Your goal:
Within the listing below, show every line that contains the word "getq".
-- Recorded information follows --
Fixpoint flush_loop (fuel : nat) (afq : bool) (e prec : Z) (fn : option (wpkt -> bool)) (prev p : ptr) : M unit :=
  match p with
  | None => mret tt
  | Some x =>
      match fuel with
      | O => lift None
      | S fuel =>
          f ← getp x (processpkt fn);
          if (f : bool) then
            pq ← get_queue afq e; qp ← lift (getq pq prec);
            let hd := bool_decide (head qp = Some x) in
            _ ← (if hd then nx ← get_link x; mod_queue afq e prec (set_head nx) id
                 else match prev with
                      | Some pv => nx ← get_link x; set_link pv nx
                      | None => mret tt
                      end);
            _ ← flush_account afq prec x;
            _ ← set_link x None;
            i ← pkt_if x; _ ← add_in_drv i (Z.shiftr prec 1) (-1);
            _ ← PKTFREE x;
            _ ← mod_queue afq e prec (λ qp, set_n_pkts (u16 (n_pkts qp - 1)) qp) (λ pq, set_n_pkts_tot (u16 (n_pkts_tot pq - 1)) pq);
            p ← (if hd then pq ← get_queue afq e; qp ← lift (getq pq prec); mret (head qp)
                 else pv ← lift prev; get_link pv);
            flush_loop fuel afq e prec fn prev p
          else nx ← get_link x; flush_loop fuel afq e prec fn p nx
      end
  end.

Fixpoint flush_precs (precs : list Z) (afq : bool) (e : Z) (fn : option (wpkt -> bool)) : M unit :=
  match precs with
  | [] => mret tt
  | prec :: precs =>
      pq ← get_queue afq e; qp ← lift (getq pq prec); h ← gets s_h;
      _ ← flush_loop (S (size h)) afq e prec fn None (head qp);
      pq ← get_queue afq e; qp ← lift (getq pq prec);
      _ ← (if isNULL (head qp) then mod_queue afq e prec (set_tail None) id else mret tt);
      flush_precs precs afq e fn
  end.

(** [dir] is TRUE; [afq] is the kind of the queue. *)
Definition _dhd_wlfc_pktq_flush (afq : bool) (e : Z) (fn : option (wpkt -> bool)) : M unit :=
  pq ← get_queue afq e;
  if bool_decide (n_pkts_tot pq = 0) then mret tt else flush_precs (seqZ 0 (num_prec pq)) afq e fn.

(** The packets that were taken out of the queue of the bus. *)
Fixpoint cleanup_pkts (pkts : list pkt) : M unit :=
  match pkts with
  | [] => mret tt
  | p :: pkts =>
      _ ← bus_returns p;
      _ ← set_link p None;
      e ← _dhd_wlfc_find_table_entry p;
      _ ← dec_transit e;
      _ ← dec_suppr e;
      fl ← getp p if_flags; _ ← return_implied_credit cfg fl;
      i ← pkt_if p; f ← pkt_fifo p; _ ← add_in_drv i f (-1);
      _ ← PKTFREE p;
      cleanup_pkts pkts
  end.

(** The bus says which of its packets it has not begun to send. *)
Definition _dhd_wlfc_cleanup_txq (fn : option (wpkt -> bool)) : M unit :=
  n ← tick; b ← gets s_bus; let txq := env_txq env n b in
  m ← gets s_p; l ← lift (mapM (λ p, x ← m !! p; Some (p, x)) txq);
  cleanup_pkts (filter (λ y, processpkt fn y.2 = true) l).*1.

Fixpoint cleanup_entries (es : list Z) (fn : option (wpkt -> bool)) : M unit :=
  match es with
  | [] => mret tt
  | e :: es =>
      occ ← getd e d_occupied;
      _ ← (if (occ : bool) then
             _ ← _dhd_wlfc_pktq_flush false e fn;
             _ ← _dhd_wlfc_pktq_flush true e fn;
             if bool_decide (fn = None) && bool_decide (e ≠ other) then modd e (set_d_occupied false) else mret tt
           else mret tt);
      cleanup_entries es fn
  end.

Definition _dhd_wlfc_cleanup (fn : option (wpkt -> bool)) : M unit :=
  _ ← _dhd_wlfc_cleanup_txq fn;
  cleanup_entries (seqZ 0 (other + 1)) fn.
End Env.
-- Recorded information concluded --
Answer space:
            pq ← get_queue afq e; qp ← lift (getq pq prec);
            p ← (if hd then pq ← get_queue afq e; qp ← lift (getq pq prec); mret (head qp)
      pq ← get_queue afq e; qp ← lift (getq pq prec); h ← gets s_h;
      pq ← get_queue afq e; qp ← lift (getq pq prec);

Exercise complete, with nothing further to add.